* Excerpted records:
▼

Definition ResolveUpload (name : string) : svc (string + GoErr) :=
  match uploadDir name with
  | inr err => Ret (inr err)
  | inl dir =>
    r <- readMeta name ;;
    Ret match r with
        | inl _ => inl (Join [dir; uploadFileName])
        | inr err => inr (if IsNotFound err then errorf "upload %q has not completed" [name] else wrapf "check upload %q: %w" [name] err)
        end
  end.

Definition RemoveUpload (name : string) : svc (option GoErr) :=
  match uploadDir name with
  | inr err => Ret (Some err)
  | inl _ =>
    r <- srv_call (SRemoveUpload name) ;;
    Ret match r with Some err => Some (wrapf "remove upload %q: %w" [name] err) | None => None end
  end.

Fixpoint used_from (entries : list DirEntry) (total : Z) : svc (Z + GoErr) :=
  match entries with
  | [] => Ret (inl total)
  | e :: entries =>
    if negb (de_IsDir e) || (de_Name e =s AgentExec.path_base (tmpDir root)) then used_from entries total
    else
    r <- readMeta (de_Name e) ;;
    match r with
    | inr err => if IsNotFound err then used_from entries total
                 else Ret (inr (wrapf "read upload metadata for %q: %w" [de_Name e] err))
    | inl meta => used_from entries (int64 (total + um_SizeBytes meta))
    end
  end.

Definition UsedBytes : svc (Z + GoErr) :=
  r <- srv_call (SReadDir (uploadsDir root)) ;;
  match r with
  | inr err => Ret (if IsNotFound err then inl 0 else inr (wrapf "read uploads directory: %w" [] err))
  | inl entries => used_from entries 0
  end.

Record UploadResult := mkUploadResult {
  ur_Name : string; ur_Path : string; ur_SizeBytes : Z; ur_Checksum : string; ur_Idempotent : bool }.

(** What is read from a request's body: the bytes, and the error reading ended with, if any. *)
Record Body := mkBody { b_data : string; b_err : option GoErr }.

Definition size_of (data : string) : Z := Z.of_nat (String.length data).
Definition checksum_of (data : string) : string := ChecksumAlgorithm +:+ ":" +:+ sha256 data.

(** The critical section of [Receive]: whether the temporary file was renamed, and the outcome. *)
Definition finalize (name dir id data : string) : svc (bool * (UploadResult + GoErr)) :=
  let got := checksum_of data in
  let finalPath := Join [dir; uploadFileName] in
  r <- readMeta name ;;
  match r with
  | inl existing =>
    Ret (false, if EqualFold (um_Checksum existing) got
                then inl (mkUploadResult name finalPath (um_SizeBytes existing) (um_Checksum existing) true)
                else inr (tagged ErrNameConflict "%w: existing checksum %s, new upload computed %s" [um_Checksum existing; got]))
  | inr err =>
    if negb (IsNotFound err) then Ret (false, inr (wrapf "check existing upload: %w" [] err))
    else
    r <- srv_call (SMkdirAll dir) ;;
    match r with
    | Some err => Ret (false, inr (wrapf "create upload dir: %w" [] err))
    | None =>
      r <- srv_call (SRename id name) ;;
      match r with
      | Some err => Ret (false, inr (wrapf "finalize upload: %w" [] err))
      | None =>
        r <- writeMeta name (mkMeta (size_of data) got) ;;
        match r with
        | Some err => srv_call (SRemove (LBin name)) ;; Ret (true, inr (wrapf "record upload metadata: %w" [] err))
        | None => Ret (true, inl (mkUploadResult name finalPath (size_of data) got false))
        end
      end
    end
  end.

▲

* What to work on:
Transcribe the material exactly, stopping after the "(Join [dir; uploadFileName])" line.

* Completed task:
Definition ResolveUpload (name : string) : svc (string + GoErr) :=
  match uploadDir name with
  | inr err => Ret (inr err)
  | inl dir =>
    r <- readMeta name ;;
    Ret match r with
        | inl _ => inl (Join [dir; uploadFileName])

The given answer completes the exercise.